Russian police has obviously learnt from last year's events, and urged the demonstrators to dissolve the meeting, which also was obeyed after some further disorder and some arrests. Nashi had not applied for a demonstration permit for the event. Even though the Russian constitution safeguards the right to assembly, legislation has been approved in recent years demanding official approval of any demonstration gathering more than one (sic!) person. Detainees were subsequently released out of police custody.
That police actually intervened against Nashi demonstrators seems an exception to the rule of giving the movement great leeway in their public appearances and propaganda. In view of Nashi's increasing radicalisation, not least since the Estonian crisis, concern has been raised that Nashi rethorics and actions might get out of hand. Some sources even suggest that the Kremlin is fearing a loss of control over the movement, not least if the down-to-earth practicalities and bartering of Russian politics would demand a turn away from Nashi ideals.

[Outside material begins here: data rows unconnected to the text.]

Lemma delete_matching_healthy p0 s :
  glob_free (_key conf p0) = true ->
  exists n s', delete_matching conf (p0 +++ "*") (REnv s []) = (Ret n, REnv s' []) /\
    forall k, view s' k = if startswith (_key conf p0) k then None else view s k.
Proof.
  intros Hg. unfold delete_matching. rewrite _key_append.
  set (ks := rd_scan s (_key conf p0 +++ "*")).
  assert (forall k, k ∈ ks <-> startswith (_key conf p0) k = true /\ is_Some (view s k)) as Hks.
  { intros k. by apply scan_law. }
  assert (get_key conf <$> (_bare_key conf <$> ks) = ks) as Hback.
  { rewrite <- list_fmap_compose. rewrite <- (list_fmap_id ks) at 2. apply list_fmap_ext.
    intros i k Hk. apply list_elem_of_lookup_2, Hks in Hk as [Hk _]. by apply (get_bare_prefixed conf p0). }
  set (bs := _bare_key conf <$> ks) in *.
  exists (Z.of_nat (length bs)), (foldl (fun s k => rd_del (get_key conf k) s) s bs). split.
  - apply attempt_ret. unfold native_scan. erewrite bind_ret by apply healthy_query. fold ks bs.
    unfold delete_keys. destruct bs as [|b bs']; [done|].
    unfold catch. erewrite bind_ret by (unfold jdbc_delete; apply healthy_command). done.
  - intros k. rewrite foldl_del, Hback. specialize (Hks k).
    destruct (startswith (_key conf p0) k); case_decide as Hd; try done.
    + destruct (view s k) eqn:E; [|done]. exfalso. apply Hd, Hks. eauto.
    + by apply Hks in Hd as [? _].
Qed.
(* ===== verification/Manager.v ===== *)
(** limits/manager.py: [LimitManager], which ties the account state to the
    ledgers in Redis: the availability test, the reservation of an account, its
    settlement or rollback, lease renewal and release, the cleanup of a
    reservation whose outcome is unknown, and the token recorders.

    [ST world] threads the process state (active leases, the model cooldown mirror,
    the routing scope of the request, the background jobs started) over the
    Redis calls.  A hard deadline that passes is a round trip that was lost or
    not executed ([NetLost], [NetDown]). *)
From S2P Require Import Prelude Redis Client State Windows Reservation Settlement Counters Cooldown Rules Account.

Definition ACCOUNT_CONCURRENCY_LEASE_SECONDS : Z := 900.
Definition REQUEST_WINDOW_SECONDS : Z := 60.
Definition TOKEN_WINDOW_SECONDS : Z := 60.
Definition REQUEST_HOUR_SECONDS : Z := 3600.
Definition TOKEN_HOUR_SECONDS : Z := 3600.
Definition TOKEN_DAY_SECONDS : Z := 86400.
Definition HEARTBEAT_TTL_SECONDS : Z := 60.
(** len(UNCERTAIN_RESERVATION_CLEANUP_DELAYS) *)
Definition CLEANUP_ATTEMPTS : nat := 3.

(** ** Process state *)

(** The scope of one request's routing: whether Redis was degraded, whether a
    reservation had an unknown outcome, and the refusals counted when the
    request carries a timing record.  (Its diagnostics are not modelled.) *)
Record routing := Routing { rt_degraded : bool; rt_uncertain : bool; rt_denials : option (list (string * Z)) }.

(** Background tasks. *)
Inductive job :=
| RenewLease (lease_id : string)
| CleanupFailed (account_key lease_id model_id : string) (window_ids : list (string * string))
| RetryRollback (account_key model_id reservation_id : string) (window_ids : option (list (string * string)))
| SetCooldown (provider username : string) (seconds : Z) (reason : string)
| PublishAccount (provider username : string) (until : Z) (reason : string)
| PublishModel (model_id : string) (until used : Z).

Record world := World {
  wd_active : list (string * limit_lease);      (* _active_leases *)
  wd_model_tpm : list (string * Z);             (* ModelClientPool._model_tpm_cooldowns *)
  wd_routing : option routing;                  (* routing_redis_state() *)
  wd_jobs : list job;
}.
Definition set_active (a : list (string * limit_lease)) (w : world) : world :=
  World a (wd_model_tpm w) (wd_routing w) (wd_jobs w).
Definition set_model_tpm (m : list (string * Z)) (w : world) : world :=
  World (wd_active w) m (wd_routing w) (wd_jobs w).
Definition set_routing (r : option routing) (w : world) : world :=
  World (wd_active w) (wd_model_tpm w) r (wd_jobs w).
Definition start (j : job) (w : world) : world :=
  World (wd_active w) (wd_model_tpm w) (wd_routing w) (wd_jobs w ++ [j]).

(** begin_routing_redis_scope *)
Definition begin_routing_redis_scope (timing : bool) : option routing :=
  Some (Routing false false (if timing then Some [] else None)).

(** _mark_routing_redis_degraded *)
Definition _mark_routing_redis_degraded (w : world) : world :=
  match wd_routing w with
  | None => w
  | Some r => set_routing (Some (Routing true (rt_uncertain r) (rt_denials r))) w
  end.

Definition _record_reservation_denial (reason : string) (w : world) : world :=
  match wd_routing w with
  | None => w
  | Some r => set_routing (Some (Routing (rt_degraded r) (rt_uncertain r)
                ((fun d => dict_set reason (default 0 (dict_get reason d) + 1) d) <$> rt_denials r))) w
  end.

However, it would be an exaggeration to claim the crackdown on Nashi as a sign of the Kremlin starting to turn its back on the movement, in view of the evolving political landscape in the runup to Russian presidential elections this March. Still, one might wonder if Nashi is not all the more becoming a used political force after having fulfilled its purpose as a Kremlin instrument for the 2007-2008 parliamentary and presidential elections.

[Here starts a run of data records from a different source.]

(** The 13 keys are distinct, whatever the names of provider, account and model. *)
Lemma manager_keys_wf now c m id lim mt ta ov t wids K :
  make_keys conf (margs now c m id lim mt ta ov t) wids = Some K -> keys_wf K.
Proof.
  unfold make_keys, _account_ledger_keys.
  destruct (assoc "rpm" wids) as [rpm|], (assoc "rph" wids) as [rph|], (assoc "rpd" wids) as [rpd|],
    (assoc "tpm" wids) as [tpm|], (assoc "tph" wids) as [tph|], (assoc "tpd" wids) as [tpd|]; try done.
  destruct (assoc "model_tpm" wids) as [mw|]; intros Heq; [|done]. injection Heq as <-.
  unfold keys_wf, ledger_keys, other_keys, _model_ledger_key, concurrency_key, reserve_base,
    _RESERVATION_PREFIX, _RESERVATION_INDEX, _reservation_meta_key. cbn -[String.append].
  destruct (str_truthy m).
  all: repeat (apply NoDup_cons_2; [repeat (apply not_elem_of_cons; split); [..|apply not_elem_of_nil]|]); try apply NoDup_nil_2.
  all: key_neq.
Qed.

Lemma manager_argv_wf now c m hex lim mt ta ov t :
  str_mem ":" hex = false -> hex <> "state" ->
  argv_wf (make_argv (margs now c m (lease_name boot_id hex) lim mt ta ov t) (_reservation_window_ids utc_offset now) now).
Proof.
  intros Hh Hs. pose proof (seconds_until_day_end_bounds utc_offset now).
  split; simpl; unfold _RESERVATION_GRACE, REQUEST_WINDOW_SECONDS, REQUEST_HOUR_SECONDS, TOKEN_WINDOW_SECONDS,
    TOKEN_HOUR_SECONDS, ACCOUNT_CONCURRENCY_LEASE_SECONDS; try lia.
  by apply rid_ok_lease.
Qed.

(** ** A reservation of unknown outcome *)

Section outcome.
Variables (K : reserve_keys) (A : reserve_argv) (s : R) (L : books) (z : gmap string Z).
Hypotheses (HK : keys_wf K) (HA : argv_wf A) (HL : Linv (ledger_keys K) s L)
  (Hfresh : forall k, k ∈ ledger_keys K -> L k !! a_rid A = None)
  (Hz : as_zset (view s (k_concurrency K)) = Some z) (Hzf : z !! a_rid A = None) (Hlim : 0 < a_concurrent_limit A).

(** Leases a reservation leaves in place. *)
Definition kept : gmap string Z -> Prop := fun zx => zx = z \/ zx = zkeep 0 (a_now A) z.

(** What the server holds after the script, executed or refused: the former
    ledgers and leases, or these and the bookings and lease of this id. *)
Lemma reserve_outcome : exists Lx zx,
  Linv (ledger_keys K) (reserve_script K A s).2 Lx /\ (Lx = L \/ Lx = book_all (a_rid A) (bookings K A) L) /\
  as_zset (view (reserve_script K A s).2 (k_concurrency K)) = Some zx /\ kept (delete (a_rid A) zx).
Proof.
  destruct (reserve_script K A s) as [r s'] eqn:Hs. simpl.
  assert (zkeep 0 (a_now A) z !! a_rid A = None) as Hzk.
  { unfold zkeep. by apply map_lookup_filter_None_2; left. }
  destruct (decide (accepted r)) as [Hr|Hr].
  - destruct (reserve_accepted_books K A HK HA _ _ _ _ Hs Hr HL) as [HB _].
    destruct (reserve_accepted_lease K A HK HA _ _ _ _ _ Hs Hr HL Hz Hlim) as [Hz' _].
    do 2 eexists. split_and!; [exact HB | by right | exact Hz'|].
    right. by rewrite delete_insert_id.
  - destruct (reserve_refused K A _ _ _ Hs Hr) as [->| ->].
    + exists L, z. split_and!; [done | by left | done | left; by apply delete_id].
    + exists L, (zkeep 0 (a_now A) z). split_and!; [|by left| |right; by apply delete_id].
      * eapply Linv_frame; [|exact HL]. intros k Hk. eapply check_concurrency_frame; [apply surjective_pairing|].
        intros ->. apply (ledger_not_other K HK) in Hk. unfold other_keys in Hk. set_solver.
      * unfold check_concurrency. rewrite (proj2 (Z.ltb_lt _ _) Hlim). case_match; by apply as_zset_zremrange.
Qed.
End outcome.

Lemma release_healthy acct rid s :
  connected conf = true -> str_truthy rid = true ->
  release_account_reservation conf acct rid (REnv s []) =
    (Ret (Some (negb ((rd_zrem (concurrency_key conf acct) rid s).1 =? 0))),
     REnv (rd_zrem (concurrency_key conf acct) rid s).2 []).
Proof.
  intros Hcon Hr. unfold release_account_reservation. rewrite with_redis_on, Hr by done. cbn [negb].
  apply attempt_ret. erewrite bind_ret by apply healthy_call. done.
Qed.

Would the movement continue to complicate matters and exaggerate Kremlin policies, official support for Nashi might dwindle in favour of other movements, as e.g. Molodaya Gvardiya - the youth organisation of Putinist party Edinaya Rossiya. The need to organise and foster the youth ideologically however persists, so whatever form this will assume, the phenomenon of forming a nationally-minded "elite" is here to stay.